_Dataset records_:
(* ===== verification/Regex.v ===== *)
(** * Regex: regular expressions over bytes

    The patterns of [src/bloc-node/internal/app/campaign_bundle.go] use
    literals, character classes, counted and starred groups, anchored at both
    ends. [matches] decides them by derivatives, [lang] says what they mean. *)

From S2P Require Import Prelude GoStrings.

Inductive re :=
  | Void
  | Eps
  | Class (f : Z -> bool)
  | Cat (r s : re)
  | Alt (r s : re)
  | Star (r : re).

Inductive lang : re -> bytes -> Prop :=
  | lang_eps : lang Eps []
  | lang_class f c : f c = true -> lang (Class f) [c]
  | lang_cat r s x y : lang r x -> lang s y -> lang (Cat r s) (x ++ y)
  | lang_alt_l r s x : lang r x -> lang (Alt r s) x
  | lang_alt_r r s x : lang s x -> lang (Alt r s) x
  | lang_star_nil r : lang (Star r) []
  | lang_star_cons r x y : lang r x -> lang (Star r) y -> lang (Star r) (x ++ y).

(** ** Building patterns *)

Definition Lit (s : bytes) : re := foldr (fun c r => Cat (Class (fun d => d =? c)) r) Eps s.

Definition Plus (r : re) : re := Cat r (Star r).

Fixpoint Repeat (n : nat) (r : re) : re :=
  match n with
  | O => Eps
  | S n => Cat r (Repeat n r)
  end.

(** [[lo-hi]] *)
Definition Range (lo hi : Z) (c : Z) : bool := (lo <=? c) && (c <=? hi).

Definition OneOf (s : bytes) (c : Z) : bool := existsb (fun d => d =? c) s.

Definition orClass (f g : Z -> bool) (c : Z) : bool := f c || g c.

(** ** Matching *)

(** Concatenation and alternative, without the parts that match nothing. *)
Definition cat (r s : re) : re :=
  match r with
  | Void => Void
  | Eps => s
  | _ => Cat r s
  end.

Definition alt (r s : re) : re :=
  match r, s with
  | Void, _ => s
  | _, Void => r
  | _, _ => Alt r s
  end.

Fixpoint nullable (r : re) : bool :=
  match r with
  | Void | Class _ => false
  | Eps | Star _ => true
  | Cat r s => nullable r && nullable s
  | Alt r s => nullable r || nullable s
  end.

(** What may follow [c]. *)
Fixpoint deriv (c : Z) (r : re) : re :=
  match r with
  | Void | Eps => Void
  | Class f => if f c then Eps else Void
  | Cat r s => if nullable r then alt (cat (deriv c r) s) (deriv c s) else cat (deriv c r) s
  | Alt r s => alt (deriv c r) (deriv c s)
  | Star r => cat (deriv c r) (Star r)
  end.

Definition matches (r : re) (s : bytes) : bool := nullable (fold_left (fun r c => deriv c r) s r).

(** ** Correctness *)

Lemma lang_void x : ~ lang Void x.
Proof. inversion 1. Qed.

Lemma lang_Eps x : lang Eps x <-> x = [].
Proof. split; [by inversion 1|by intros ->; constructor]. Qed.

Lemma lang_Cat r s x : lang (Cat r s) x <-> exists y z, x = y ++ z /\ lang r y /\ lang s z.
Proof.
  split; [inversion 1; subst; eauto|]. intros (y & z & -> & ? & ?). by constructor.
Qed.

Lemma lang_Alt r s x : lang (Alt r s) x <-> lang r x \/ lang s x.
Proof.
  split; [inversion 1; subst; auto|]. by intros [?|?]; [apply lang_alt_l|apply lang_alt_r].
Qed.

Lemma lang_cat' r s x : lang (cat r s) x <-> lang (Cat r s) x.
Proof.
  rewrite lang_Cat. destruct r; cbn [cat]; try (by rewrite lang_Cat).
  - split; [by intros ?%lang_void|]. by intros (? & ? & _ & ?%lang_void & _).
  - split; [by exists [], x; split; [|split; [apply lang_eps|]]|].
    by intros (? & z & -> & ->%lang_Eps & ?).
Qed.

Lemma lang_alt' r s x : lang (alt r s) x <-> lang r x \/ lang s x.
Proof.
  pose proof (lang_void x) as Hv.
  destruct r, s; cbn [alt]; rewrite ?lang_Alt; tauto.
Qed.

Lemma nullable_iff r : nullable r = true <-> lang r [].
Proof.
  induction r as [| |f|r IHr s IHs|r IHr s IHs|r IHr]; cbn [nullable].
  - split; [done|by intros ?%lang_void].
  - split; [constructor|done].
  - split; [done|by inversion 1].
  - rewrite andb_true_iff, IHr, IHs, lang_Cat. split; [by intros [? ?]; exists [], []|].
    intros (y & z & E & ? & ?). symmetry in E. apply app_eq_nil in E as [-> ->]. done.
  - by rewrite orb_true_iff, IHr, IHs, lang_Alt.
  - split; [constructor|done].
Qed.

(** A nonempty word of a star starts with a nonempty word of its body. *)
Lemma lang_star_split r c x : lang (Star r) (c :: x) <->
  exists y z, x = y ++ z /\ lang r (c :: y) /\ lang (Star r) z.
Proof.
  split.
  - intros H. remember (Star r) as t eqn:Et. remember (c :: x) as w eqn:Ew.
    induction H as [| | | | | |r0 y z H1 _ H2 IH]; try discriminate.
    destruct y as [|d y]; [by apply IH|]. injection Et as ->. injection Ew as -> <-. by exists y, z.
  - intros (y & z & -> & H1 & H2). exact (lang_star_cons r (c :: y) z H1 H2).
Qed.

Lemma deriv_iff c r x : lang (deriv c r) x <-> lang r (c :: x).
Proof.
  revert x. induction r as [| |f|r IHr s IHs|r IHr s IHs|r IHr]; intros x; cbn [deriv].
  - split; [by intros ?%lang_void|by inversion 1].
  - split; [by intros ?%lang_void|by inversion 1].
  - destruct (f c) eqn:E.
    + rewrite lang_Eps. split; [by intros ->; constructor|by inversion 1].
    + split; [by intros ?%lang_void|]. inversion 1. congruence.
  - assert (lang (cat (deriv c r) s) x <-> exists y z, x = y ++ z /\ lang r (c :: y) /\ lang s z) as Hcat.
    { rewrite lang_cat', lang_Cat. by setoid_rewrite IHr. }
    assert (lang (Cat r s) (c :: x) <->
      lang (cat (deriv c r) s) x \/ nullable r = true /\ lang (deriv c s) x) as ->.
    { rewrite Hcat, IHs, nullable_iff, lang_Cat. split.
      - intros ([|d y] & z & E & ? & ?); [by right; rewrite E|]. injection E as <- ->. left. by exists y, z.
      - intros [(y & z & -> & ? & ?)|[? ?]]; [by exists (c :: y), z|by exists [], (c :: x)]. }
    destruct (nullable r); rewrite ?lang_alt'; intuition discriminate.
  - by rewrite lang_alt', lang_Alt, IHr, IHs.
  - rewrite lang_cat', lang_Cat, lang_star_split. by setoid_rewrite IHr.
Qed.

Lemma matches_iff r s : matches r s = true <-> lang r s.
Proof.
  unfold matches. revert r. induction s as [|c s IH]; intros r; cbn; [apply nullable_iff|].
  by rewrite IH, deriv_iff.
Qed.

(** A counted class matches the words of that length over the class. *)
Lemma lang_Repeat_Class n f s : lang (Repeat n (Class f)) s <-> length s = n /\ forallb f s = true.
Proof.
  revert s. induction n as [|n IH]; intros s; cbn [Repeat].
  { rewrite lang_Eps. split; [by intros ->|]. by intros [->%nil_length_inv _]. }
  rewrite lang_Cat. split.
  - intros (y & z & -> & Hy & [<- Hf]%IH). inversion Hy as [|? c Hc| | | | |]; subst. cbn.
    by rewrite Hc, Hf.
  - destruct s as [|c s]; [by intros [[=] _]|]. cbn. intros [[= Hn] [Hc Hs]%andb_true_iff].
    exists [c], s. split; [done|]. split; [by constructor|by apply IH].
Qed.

---

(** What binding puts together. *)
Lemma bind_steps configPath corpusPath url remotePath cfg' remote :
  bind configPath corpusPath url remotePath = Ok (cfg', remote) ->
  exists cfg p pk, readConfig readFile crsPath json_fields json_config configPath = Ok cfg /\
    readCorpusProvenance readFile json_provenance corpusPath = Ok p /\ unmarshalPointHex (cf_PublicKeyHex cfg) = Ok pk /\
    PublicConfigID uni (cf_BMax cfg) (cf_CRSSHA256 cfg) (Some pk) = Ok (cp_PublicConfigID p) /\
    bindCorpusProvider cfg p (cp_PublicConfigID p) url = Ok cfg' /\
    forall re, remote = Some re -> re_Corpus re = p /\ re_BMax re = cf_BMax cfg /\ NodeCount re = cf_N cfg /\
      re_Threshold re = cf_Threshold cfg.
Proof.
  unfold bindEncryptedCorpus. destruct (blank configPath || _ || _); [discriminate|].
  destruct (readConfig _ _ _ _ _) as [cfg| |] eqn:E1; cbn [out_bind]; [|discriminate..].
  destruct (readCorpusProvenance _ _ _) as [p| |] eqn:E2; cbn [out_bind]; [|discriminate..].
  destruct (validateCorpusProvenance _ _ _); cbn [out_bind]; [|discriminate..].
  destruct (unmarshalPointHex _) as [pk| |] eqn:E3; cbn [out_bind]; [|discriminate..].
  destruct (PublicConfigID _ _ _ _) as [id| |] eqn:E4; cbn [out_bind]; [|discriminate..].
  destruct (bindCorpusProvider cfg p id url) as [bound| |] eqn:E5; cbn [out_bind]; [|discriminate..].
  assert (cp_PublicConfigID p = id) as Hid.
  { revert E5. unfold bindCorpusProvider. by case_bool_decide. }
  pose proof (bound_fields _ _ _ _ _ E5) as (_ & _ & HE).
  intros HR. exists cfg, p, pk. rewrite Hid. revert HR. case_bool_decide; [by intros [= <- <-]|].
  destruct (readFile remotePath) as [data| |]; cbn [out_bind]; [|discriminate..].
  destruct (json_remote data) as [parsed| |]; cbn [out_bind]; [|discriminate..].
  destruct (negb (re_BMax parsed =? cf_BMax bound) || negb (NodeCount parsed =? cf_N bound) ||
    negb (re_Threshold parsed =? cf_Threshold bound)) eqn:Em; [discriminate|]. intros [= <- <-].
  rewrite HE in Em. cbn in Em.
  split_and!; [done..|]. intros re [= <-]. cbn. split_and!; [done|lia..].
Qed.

_What the task requires_: Show all lines from the entries that hold "Lemma".

_The completed task_:
Lemma lang_void x : ~ lang Void x.
Lemma lang_Eps x : lang Eps x <-> x = [].
Lemma lang_Cat r s x : lang (Cat r s) x <-> exists y z, x = y ++ z /\ lang r y /\ lang s z.
Lemma lang_Alt r s x : lang (Alt r s) x <-> lang r x \/ lang s x.
Lemma lang_cat' r s x : lang (cat r s) x <-> lang (Cat r s) x.
Lemma lang_alt' r s x : lang (alt r s) x <-> lang r x \/ lang s x.
Lemma nullable_iff r : nullable r = true <-> lang r [].
Lemma lang_star_split r c x : lang (Star r) (c :: x) <->
Lemma deriv_iff c r x : lang (deriv c r) x <-> lang r (c :: x).
Lemma matches_iff r s : matches r s = true <-> lang r s.
Lemma lang_Repeat_Class n f s : lang (Repeat n (Class f)) s <-> length s = n /\ forallb f s = true.
Lemma bind_steps configPath corpusPath url remotePath cfg' remote :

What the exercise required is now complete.